BRIEF: Return, word for word, the lines of the listing below from the one with "A thread owns" through the one with "[__conns], a value", and no other lines.

# # # # # # #

(* ===== verification/Thread.v ===== *)
(** * The cache thread (thread.c, conn.h)

    A thread owns its connections, its values, its memory and its hash table,
    and handles the events of its connections one after another; it shares
    nothing with the other threads.

    The objects of a thread are named by handles: a connection by its index in
    [__conns], a value by a number that stays the same when the slab allocator
    moves the value in memory (Lists.[relocate_node] is the repair of the links
    to a moved object).  An intrusive list is the list of the handles on it,
    first node first, as Lists.v represents it in memory; the free list of
    connections is the list FixedMemCache.v keeps.  A node of the hash table is
    the handle of the connection or value it lies in.

    An operation is a state transformer that may fail in two ways.  [Fault] is a
    failed assertion, an access to freed or never written memory, a write past
    the end of a value, or a list operation on an object that is not on the
    list.  [Overrun] is what the bytes of a command cause for which the source
    has no check: a write past [conn->key], or the assertion of [conn_read] that
    there is something left to read.  Answers of the system are taken from [t_input]: an answer that the
    call at hand cannot get counts as a failure, no answer as [EWOULDBLOCK],
    and a call transfers at most the bytes it was asked for; so every list of
    answers is a behaviour of the system.  The build with [CONFIG_RAFT] is
    modelled. *)

From S2P Require Import Prelude Slab Memory HashTable Kv KvCache SizeClass Proto.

# # # # # # #

SOLUTION TO THIS EXERCISE:
    A thread owns its connections, its values, its memory and its hash table,
    and handles the events of its connections one after another; it shares
    nothing with the other threads.

    The objects of a thread are named by handles: a connection by its index in
    [__conns], a value by a number that stays the same when the slab allocator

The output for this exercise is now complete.